The manipulator (4) lifts a carrying disc (3) in the clamping mechanism (51) to be transferred to the macroscopic station (6051), and after the macroscopic inspection module (6) scans the back surface of the wafer (8), the wafer (8) is automatically identified by image analysis processing, defects on the back surface and/or the abnormal positions of the transparent back adhesive film (302) attached to the wafer (8) are recorded, and a back coordinate graph is formed and transferred to the microscopic inspection module (7); the microscopic detection module (7) is used for positioning the defect and/or the abnormal position one by one according to the back coordinate graph, and carrying out fine photographing and repeated judgment on the defect and/or the abnormal position; after the rechecking, the manipulator (4) transfers the carrying disc (3) into the material box (2).

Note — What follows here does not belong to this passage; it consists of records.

(** [localStorage.removeItem(key)] *)
Definition localStorage_removeItem (key : string) : Async unit := λ w,
  (Fulfilled tt,
   {| st := st w; ext := ext w; localStorage := delete key (localStorage w);
      console := console w; network := network w |}).

(** An operation of the outside, awaited. *)
Definition await {A : Type} (op : env → Settled A * env) : Async A := λ w,
  let '(r, e) := op (ext w) in
  (r, {| st := st w; ext := e; localStorage := localStorage w;
         console := console w; network := network w |}).

(** The same for a request through an agent: it goes to the journal
    first. *)
Definition send {A : Type} (rq : Request) (op : env → Settled A * env)
  : Async A := λ w,
  await op {| st := st w; ext := ext w; localStorage := localStorage w;
              console := console w;
              network := (network w ++ [rq])%list |}.

(** [new Date().toISOString()] *)
Definition now_iso : Async string := λ w,
  let '(t, e) := Date_now (ext w) in
  (Fulfilled (toISOString t),
   {| st := st w; ext := e; localStorage := localStorage w;
      console := console w; network := network w |}).

Definition client_init_call : Async (option InitResult) := λ w,
  await (client_init (localStorage w)) w.

Definition createRecord (a : Agent) (repo collection : string)
    (record : JsObject) : Async CreateResponse :=
  send (CreateRecord a repo collection record)
       (repo_createRecord a repo collection record).

Definition listRecords (a : Agent) (repo collection : string) (limit : Z)
  : Async (list RepoRecord) :=
  send (ListRecords a repo collection limit)
       (repo_listRecords a repo collection limit).

Definition deleteRecord (a : Agent) (repo collection rkey : string)
  : Async unit :=
  send (DeleteRecord a repo collection rkey)
       (repo_deleteRecord a repo collection rkey).

Definition getProfile (a : Agent) (actor : string)
  : Async ProfileViewDetailed :=
  send (GetProfile a actor) (agent_getProfile a actor).

(** ** The component's functions

    Every function below is created by one render of [BlueskyApp] and reads
    [agent], [session] and [identifier] from that render: the argument
    [cap] is the state that render saw.  Setters write to the current
    state [st]. *)

Definition createAgent (s : OAuthSession) : Async unit :=
  setAgent (Some (Agent_of_session s)).

(** The body of the mount effect ([useEffect(..., [])]). *)
Definition initAuth (cap : Component) : Async unit :=
  try_catch
    (result ← client_init_call;
     match result with
     | Some r =>
         createAgent (init_session r);;
         setSession (Some (init_session r));;
         match agent cap with
         | None => mret tt
         | Some a =>
             profileRes ← getProfile a (did (init_session r));
             setProfile (Some profileRes)
         end
     | None => mret tt
     end)
    (λ err, console_error "Auth initialization failed:" (Some err)).

(** 1. LOGIN FUNCTION.  The module-level [client] is always there, so the
    guard [if (!client) return;] never returns; [finally] runs after the
    [try] and after the [catch], which does not throw. *)
Definition handleLogin (cap : Component) : Async unit :=
  setLoading true;;
  setError "";;
  try_catch
    (s ← await (client_signInPopup (identifier cap));
     createAgent s;;
     console_log "got oauth session";;
     setSession (Some s))
    (λ err,
       setError (if String.eqb (message err) "" then "Login failed"
                 else message err);;
       console_error "Login error:" (Some err));;
  setLoading false.

(** Logout *)
Definition handleLogout : Async unit :=
  setSession None;;
  setAgent None;;
  localStorage_removeItem "bsky-session";;
  setAgent (Some (Agent_of_service "https://bsky.social")).

(** 3. READ DATA FROM CUSTOM COLLECTION.  [None] is the [undefined] of the
    bare [return]. *)
Definition fetchLessons (cap : Component) : Async (option (list RepoRecord)) :=
  match agent cap, session cap with
  | Some a, Some s =>
      try_catch
        (records ← listRecords a (did s) LESSON_COLLECTION 100;
         console_log "Fetched lessons:";;
         setLessons records;;
         mret (Some records))
        (λ err,
           console_error "Error fetching lessons:" (Some err);;
           throw err)
  | _, _ =>
      console_error "Not logged in" None;;
      mret None
  end.

(** 2. SAVE DATA TO CUSTOM COLLECTION *)
Definition saveLesson (cap : Component) (lessonData : LessonRecord)
  : Async (option CreateResponse) :=
  match agent cap, session cap with
  | Some a, Some s =>
      try_catch
        (createdAt ← now_iso;
         response ← createRecord a (did s) LESSON_COLLECTION
                      (lesson_body lessonData createdAt);
         console_log "Lesson saved!";;
         console_log "Record URI:";;
         console_log "Record CID:";;
         fetchLessons cap;;
         mret (Some response))
        (λ err,
           console_error "Error saving lesson:" (Some err);;
           throw err)
  | _, _ =>
      console_error "Not logged in" None;;
      mret None
  end.

(** Delete a lesson *)
Definition deleteLesson (cap : Component) (rkey : string) : Async unit :=
  match agent cap, session cap with
  | Some a, Some s =>
      try_catch
        (deleteRecord a (did s) LESSON_COLLECTION rkey;;
         fetchLessons cap;;
         mret tt)
        (λ err, console_error "Error deleting lesson:" (Some err))
  | _, _ => mret tt
  end.

(** The Delete button of a rendered record:
    [const rkey = record.uri.split("/").pop()] and
    [onClick={() => deleteLesson(rkey!)}].  [split] never returns the empty
    array, so the [None] branch is never taken. *)
Definition onClick_delete (cap : Component) (record : RepoRecord)
  : Async unit :=
  match rkey_of_uri (uri record) with
  | Some rkey => deleteLesson cap rkey
  | None => mret tt
  end.

(** A handler of the latest render, run: it reads the current state. *)
Definition from_render {A : Type} (h : Component → Async A) : Async A :=
  λ w, h (st w) w.

(** The world at mount. *)
Definition world_at_mount (e : env) (ls : gmap string string) : World := {|
  st := initial_component;
  ext := e;
  localStorage := ls;
  console := [];
  network := [];
|}.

10. A wafer inspection method characterized in that a fully automatic wafer surface inspection machine according to claim 8 is used for inspecting wafers (8); the wafer inspection method comprises the following steps:

During the transfer of the carrier plate (3) to the macro station (6051) by the manipulator (4): the manipulator (4) firstly takes out the carrying disc (3) in the material box (2); -the plurality of first lifting columns (606) rises above the macro station (6051); the mechanical arm (4) places the carrying disc (3) on the first lifting columns (606), then the first lifting columns (606) descend to be submerged into the first vertical holes (6053), so that the carrying disc (3) falls on the macroscopic station (6051), and the macroscopic inspection platform (605) opens vacuum to suck the carrying disc (3); the macro inspection module (6) performs macro inspection on the wafer (8), and comprises the steps of automatically identifying the front flaws of the wafer (8), recording the positions of the flaws, forming a front coordinate graph and transmitting the front coordinate graph to the micro inspection module (7);

After macroscopic inspection, the macroscopic inspection platform (605) turns off vacuum, the first lifting columns (606) are lifted to lift the carrying disc (3), and the mechanical arm (4) stretches into the lower part of the carrying disc (3) and lifts the carrying disc (3) away from the first lifting columns (606);

The plurality of second lifting columns (706) rise above the micro-station (7051); the manipulator (4) places the carrying disc (3) on the plurality of second lifting columns (706) after macroscopic inspection, then the plurality of second lifting columns (706) descend to be submerged in the plurality of second vertical holes (7053), so that the carrying disc (3) falls on the microscopic station (7051), and the microscopic inspection platform (705) opens vacuum to suck the carrying disc (3); the microscopic detection module (7) locates defects one by one according to the front coordinate graph, and performs fine photographing and repeated judgment on the defect positions;

After the rechecking, the microscopic examination platform (705) turns off the vacuum, and the second lifting columns (706) lift the carrying disc (3); the manipulator (4) stretches into the lower part of the carrying disc (3) and lifts the carrying disc (3) away from the plurality of second lifting columns (706).